--- DIRECTIONS FOR THIS TASK ---
Quote exactly and only this range of lines in the data below: the line that holds "(Text.replaceAll Text.legacy_token Text.modern_token" to the line that holds "Text.firefox_apiTransform (a +:+", both included.

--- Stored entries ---
★ ★ ★ ★
(** C5 (as amended).  The Firefox transform prepends the compatibility
    shim, and the shim defines the modern namespace identifier [browser]
    as an alias for the legacy one [chrome], not the other way round: the
    declared identifier is [browser], its initial value is read from
    [chrome], and the declaration is guarded by [browser] being undefined.
    Run on any global bindings, the shim binds [browser] to the value of
    [chrome] exactly when [browser] is undefined (and fails with a
    reference error when [chrome] is not declared either); when [browser]
    is defined the bindings are unchanged; the binding of [chrome] is never
    changed. *)
Theorem firefox_shim_defines_browser_from_chrome :
  (forall code,
     Text.firefox_apiTransform code
     = Shim.shim_text Shim.firefox_shim
       +:+ Text.replaceAll Text.legacy_token Text.modern_token code)
  /\ Shim.declared Shim.firefox_shim = Text.modern_identifier
  /\ Shim.initialiser Shim.firefox_shim = Text.legacy_identifier
  /\ Shim.guard Shim.firefox_shim = Some Text.modern_identifier
  /\ (forall env : gmap string Shim.value,
        Shim.run Shim.firefox_shim env =
          if Shim.typeof_undefined env Text.modern_identifier
          then match env !! Text.legacy_identifier with
               | Some v => Shim.Normal (<[Text.modern_identifier := v]> env)
               | None => Shim.ReferenceError Text.legacy_identifier
               end
          else Shim.Normal env)
  /\ (forall (env env' : gmap string Shim.value),
        Shim.run Shim.firefox_shim env = Shim.Normal env' ->
        env' !! Text.legacy_identifier = env !! Text.legacy_identifier).
Proof.
  split; [reflexivity|]. do 3 (split; [reflexivity|]). split.
  - apply ShimFacts.run_firefox_shim.
  - intros env env'. rewrite ShimFacts.run_firefox_shim.
    destruct (Shim.typeof_undefined env "browser").
    + change Text.legacy_identifier with "chrome".
      destruct (env !! "chrome") as [v|] eqn:Hc; [|done].
      intros [= <-]. by rewrite lookup_insert_ne.
    + by intros [= <-].
Qed.

(** C5, as it is stated, fails: the shim does not declare the legacy
    identifier and does not read the modern one; on bindings where only
    [chrome] is defined it is [browser] that gets bound, to the value of
    [chrome]. *)
Lemma firefox_shim_does_not_define_chrome :
  Shim.declared Shim.firefox_shim <> Text.legacy_identifier
  /\ Shim.initialiser Shim.firefox_shim <> Text.modern_identifier
  /\ Shim.run Shim.firefox_shim {[ "chrome" := Shim.VObject 1 ]}
     = Shim.Normal {[ "chrome" := Shim.VObject 1; "browser" := Shim.VObject 1 ]}.
Proof.
  split; [done|]. split; [done|].
  rewrite ShimFacts.run_firefox_shim. apply f_equal.
  apply map_eq. intros k. by vm_compute.
Qed.

(** C6.  On ["chrome.storage.get(x)"] the Firefox transform returns the
    shim followed by ["browser.storage.get(x)"]; the shim declares
    [browser], initialised from [chrome], under the guard that [browser] is
    undefined.  The substitution is textual: it rewrites the token inside a
    comment or a string literal as well, it leaves no occurrence of the
    token in the text it returns, and at the first occurrence of the token
    it keeps what precedes, puts the modern token, and goes on with the
    rest. *)
Theorem firefox_transform_storage_example :
  Text.firefox_apiTransform "chrome.storage.get(x)"
  = Shim.shim_text Shim.firefox_shim +:+ "browser.storage.get(x)"
  /\ (Shim.declared Shim.firefox_shim = "browser"
      /\ Shim.initialiser Shim.firefox_shim = "chrome"
      /\ Shim.guard Shim.firefox_shim = Some "browser")
  /\ Text.firefox_apiTransform "// chrome.tabs; s = 'chrome.x' + chrome.chrome.y"
     = Text.polyfill +:+ "// browser.tabs; s = 'browser.x' + browser.browser.y"
  /\ (forall code,
        Text.occurs Text.legacy_token
          (Text.replaceAll Text.legacy_token Text.modern_token code) = false)
  /\ (forall a b,
        Text.occurs Text.legacy_token (a +:+ "chrome") = false ->
        Text.firefox_apiTransform (a +:+ Text.legacy_token +:+ b)
        = Text.polyfill +:+ a +:+ Text.modern_token
          +:+ Text.replaceAll Text.legacy_token Text.modern_token b).
Proof.
  split; [reflexivity|]. split; [done|]. split; [reflexivity|]. split.
  - apply TextFacts.replaceAll_complete.
  - intros a b H. unfold Text.firefox_apiTransform.
    by rewrite TextFacts.replaceAll_first.
Qed.

(** C7 (as amended).  Called with a key that is neither [chrome] nor
    [firefox], [buildPlatform] fails with a [TypeError]; the error goes to
    the caller, the file system is left as it was, nothing is written to
    standard error, and standard output only grows.  The table has no
    check of the key of its own, and which [TypeError] it is depends on
    the key.  For a key that no object has, the lookup gives [undefined]:
    the error is that of reading [name] of [undefined], after the first
    line of the banner was printed.  For one of the twelve keys that the
    table inherits from [Object.prototype], the lookup gives a value that
    has none of the fields of a platform: four lines are printed (the
    banner, with the name the value has, and the line of step 1), and the
    error is that of [fs.mkdir] refusing [undefined] as its path. *)
Theorem buildPlatform_unknown_key E key w :
  key <> "chrome" -> key <> "firefox" ->
  (assoc key object_prototype = None ->
   buildPlatform E key w
   = (Throw (TypeError "Cannot read properties of undefined (reading 'name')"),
      printed [nl +:+ rule] w))
  /\ (forall shown,
        assoc key object_prototype = Some shown ->
        buildPlatform E key w
        = (Throw (TypeError invalid_path_message),
           printed [nl +:+ rule; "Building for " +:+ shown; rule;
                    nl +:+ "Step 1: Cleaning release directory..."] w))
  /\ exists message w',
       buildPlatform E key w = (Throw (TypeError message), w')
       /\ error_name (TypeError message) = "TypeError"
       /\ fs w' = fs w
       /\ stderr w' = stderr w
       /\ stdout w `prefix_of` stdout w'.
Proof.
  intros H1 H2. unfold buildPlatform, PLATFORMS. rewrite !decide_False by done.
  destruct (assoc key object_prototype) as [shown|].
  - split; [done|]. split.
    + intros ? [= <-]. rewrite !log_then. by rewrite !printed_app.
    + eexists _, _. split; [reflexivity|]. cbn. repeat split.
      rewrite <- !app_assoc. by apply prefix_app_r.
  - split; [done|]. split; [done|].
    eexists _, _. split; [reflexivity|]. cbn. repeat split.
    by apply prefix_app_r.
Qed.

Lemma buildPlatform_unknown_key_edge :
  (("edge" <> "chrome" /\ "edge" <> "firefox")
   /\ (assoc "edge" object_prototype = None ->
       buildPlatform Sample.env "edge" Sample.fresh
       = (Throw (TypeError "Cannot read properties of undefined (reading 'name')"),
          printed [nl +:+ rule] Sample.fresh))
   /\ (forall shown,
         assoc "edge" object_prototype = Some shown ->
         buildPlatform Sample.env "edge" Sample.fresh
         = (Throw (TypeError invalid_path_message),
            printed [nl +:+ rule; "Building for " +:+ shown; rule;
                     nl +:+ "Step 1: Cleaning release directory..."] Sample.fresh))
   /\ exists message w',
        buildPlatform Sample.env "edge" Sample.fresh = (Throw (TypeError message), w')
        /\ error_name (TypeError message) = "TypeError"
        /\ fs w' = fs Sample.fresh
        /\ stderr w' = stderr Sample.fresh
        /\ stdout Sample.fresh `prefix_of` stdout w')
  /\ (("constructor" <> "chrome" /\ "constructor" <> "firefox")
      /\ assoc "constructor" object_prototype = Some "Object"
      /\ buildPlatform Sample.env "constructor" Sample.fresh
         = (Throw (TypeError invalid_path_message),
            printed [nl +:+ rule; "Building for Object"; rule;
                     nl +:+ "Step 1: Cleaning release directory..."] Sample.fresh)).
Proof.
  split.
  - split; [done|].
    apply (buildPlatform_unknown_key Sample.env "edge" Sample.fresh); done.
  - split; [done|]. split; [reflexivity|].
    destruct (buildPlatform_unknown_key Sample.env "constructor" Sample.fresh)
      as (_ & Hin & _); [done|done|].
    exact (Hin "Object" eq_refl).
Defined.

(** C7, as it is stated, fails on the name of the error: for the key
    [edge] the error thrown is the [TypeError] of reading [name] of
    [undefined], not an error named [UnknownPlatformError]. *)
Lemma buildPlatform_edge_is_a_TypeError :
  exists e w',
    buildPlatform Sample.env "edge" Sample.fresh = (Throw e, w')
    /\ e = TypeError "Cannot read properties of undefined (reading 'name')"
    /\ error_name e = "TypeError".
Proof. eexists _, _. split; [reflexivity|]. split; reflexivity. Qed.

(** C8 (as amended).  The obfuscator draws a random seed for every module
    it obfuscates ([obfuscatorOptions] fixes none), so the two passes are
    a function of the source text, of the options and of that seed.
    Build a platform, and build it again later on the file system the
    first build left (the date, the clock, what was printed and the seeds
    to be drawn may differ).  When both builds complete, the module
    number [i] of either build is the output of the two passes on the
    same transformed source, with the seed number [i] of that build: the
    two files are the same when the two seeds are, and nothing makes the
    seeds the same, since a build that completes has drawn one seed for
    each module and the next build draws the following ones.  The copied
    manifest is the same; and the two README files are the same template
    with the same version, and differ in the date only.  When moreover
    the removal of the release folder is not refused and the second
    build draws the seeds of the first, the two builds leave the same
    files and directories everywhere, the README apart. *)
Theorem rebuild_is_the_same_up_to_seeds_and_date E key platform w w1 w1' w2 :
  PLATFORMS E key = Own platform ->
  buildPlatform E key w = (Ok tt, w1) ->
  fs w1' = fs w1 ->
  buildPlatform E key w1' = (Ok tt, w2) ->
  (forall i f, jsFiles (CONFIG E) !! i = Some f ->
     exists text code code',
       files (fs w) !! path_join (sourceDir (CONFIG E)) ["js"; f] = Some text
       /\ protect E platform (seeds w i) text = Some code
       /\ protect E platform (seeds w1' i) text = Some code'
       /\ files (fs w1) !! path_join (releaseDir platform) [f] = Some code
       /\ files (fs w2) !! path_join (releaseDir platform) [f] = Some code'
       /\ (seeds w1' i = seeds w i ->
           files (fs w2) !! path_join (releaseDir platform) [f]
           = files (fs w1) !! path_join (releaseDir platform) [f]))
  /\ (forall i, seeds w1 i = seeds w (length (jsFiles (CONFIG E)) + i))
  /\ files (fs w2) !! path_join (releaseDir platform) ["manifest.json"]
     = files (fs w1) !! path_join (releaseDir platform) ["manifest.json"]
  /\ (exists before after,
        files (fs w1) !! path_join (releaseDir platform) ["README.md"]
        = Some (before +:+ today w +:+ after)
        /\ files (fs w2) !! path_join (releaseDir platform) ["README.md"]
           = Some (before +:+ today w1' +:+ after))
  /\ (fault E OpRm (releaseDir platform) = None ->
      seeds w1' = seeds w ->
      (forall q, q <> path_join (releaseDir platform) ["README.md"] ->
         files (fs w2) !! q = files (fs w1) !! q)
      /\ dirs (fs w2) = dirs (fs w1)).
Proof.
  intros Hk H1 Hfs H2.
  destruct (completed_build_outputs E key platform w w1 Hk H1) as (M1 & [m1 [Ms1 Md1]] & R1).
  destruct (completed_build_outputs E key platform w1' w2 Hk H2) as (M2 & [m2 [Ms2 Md2]] & R2).
  pose proof (modifies_buildPlatform E key platform Hk _ _ _ H1) as F.
  assert (forall segs,
            files (fs w1') !! path_join (sourceDir (CONFIG E)) segs
            = files (fs w) !! path_join (sourceDir (CONFIG E)) segs) as Hsrc.
  { intros segs. rewrite Hfs. apply (frame_files_eq _ _ _ _ _ F).
    by apply (source_outside_release E key). }
  split; [|split; [|split; [|split]]].
  - intros i f Hf. destruct (M1 i f Hf) as (text & code & Ht & Hp & Hc).
    destruct (M2 i f Hf) as (text' & code' & Ht' & Hp' & Hc').
    rewrite Hsrc, Ht in Ht'. injection Ht' as <-.
    exists text, code, code'. do 5 (split; [done|]).
    intros Hseed. rewrite Hseed in Hp'. rewrite Hc, Hc'. f_equal.
    exact (protect_functional E platform _ text code' code Hp' Hp).
  - exact (buildPlatform_ok_seeds E key platform w w1 Hk H1).
  - rewrite Hsrc, Ms1 in Ms2. injection Ms2 as <-. by rewrite Md1, Md2.
  - destruct (readme_date_position E (bool_decide (name platform = "Chrome"))
                (package_version E (fs w))) as (before & after & Hd).
    exists before, after. rewrite R1, R2, <- !Hd. split; [done|].
    f_equal. f_equal. unfold package_version. rewrite Hfs.
    rewrite (frame_files_eq _ _ _ _ _ F); [done|].
    by apply (package_outside_release E key).
  - intros Hf Hseeds. by eapply rebuild_same_folder.
Qed.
★ ★ ★ ★
--- ANSWER BOX ---
          (Text.replaceAll Text.legacy_token Text.modern_token code) = false)
  /\ (forall a b,
        Text.occurs Text.legacy_token (a +:+ "chrome") = false ->
        Text.firefox_apiTransform (a +:+ Text.legacy_token +:+ b)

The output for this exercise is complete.